[Stored data entries]
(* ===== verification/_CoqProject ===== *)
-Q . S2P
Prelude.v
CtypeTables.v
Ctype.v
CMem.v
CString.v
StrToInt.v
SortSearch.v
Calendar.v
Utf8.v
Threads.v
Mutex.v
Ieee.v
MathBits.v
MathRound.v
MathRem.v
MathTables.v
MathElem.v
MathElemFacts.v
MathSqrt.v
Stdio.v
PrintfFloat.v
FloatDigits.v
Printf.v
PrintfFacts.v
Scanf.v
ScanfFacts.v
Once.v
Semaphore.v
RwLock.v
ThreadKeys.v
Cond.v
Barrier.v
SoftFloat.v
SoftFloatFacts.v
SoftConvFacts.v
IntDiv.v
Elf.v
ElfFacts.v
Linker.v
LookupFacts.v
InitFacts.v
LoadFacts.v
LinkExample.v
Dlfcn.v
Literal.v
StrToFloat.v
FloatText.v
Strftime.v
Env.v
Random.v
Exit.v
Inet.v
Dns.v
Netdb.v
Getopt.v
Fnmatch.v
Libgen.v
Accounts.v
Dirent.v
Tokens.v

Task prompt: Exactly as written above, reproduce all of the entries.

Expected output:
(* ===== verification/_CoqProject ===== *)
-Q . S2P
Prelude.v
CtypeTables.v
Ctype.v
CMem.v
CString.v
StrToInt.v
SortSearch.v
Calendar.v
Utf8.v
Threads.v
Mutex.v
Ieee.v
MathBits.v
MathRound.v
MathRem.v
MathTables.v
MathElem.v
MathElemFacts.v
MathSqrt.v
Stdio.v
PrintfFloat.v
FloatDigits.v
Printf.v
PrintfFacts.v
Scanf.v
ScanfFacts.v
Once.v
Semaphore.v
RwLock.v
ThreadKeys.v
Cond.v
Barrier.v
SoftFloat.v
SoftFloatFacts.v
SoftConvFacts.v
IntDiv.v
Elf.v
ElfFacts.v
Linker.v
LookupFacts.v
InitFacts.v
LoadFacts.v
LinkExample.v
Dlfcn.v
Literal.v
StrToFloat.v
FloatText.v
Strftime.v
Env.v
Random.v
Exit.v
Inet.v
Dns.v
Netdb.v
Getopt.v
Fnmatch.v
Libgen.v
Accounts.v
Dirent.v
Tokens.v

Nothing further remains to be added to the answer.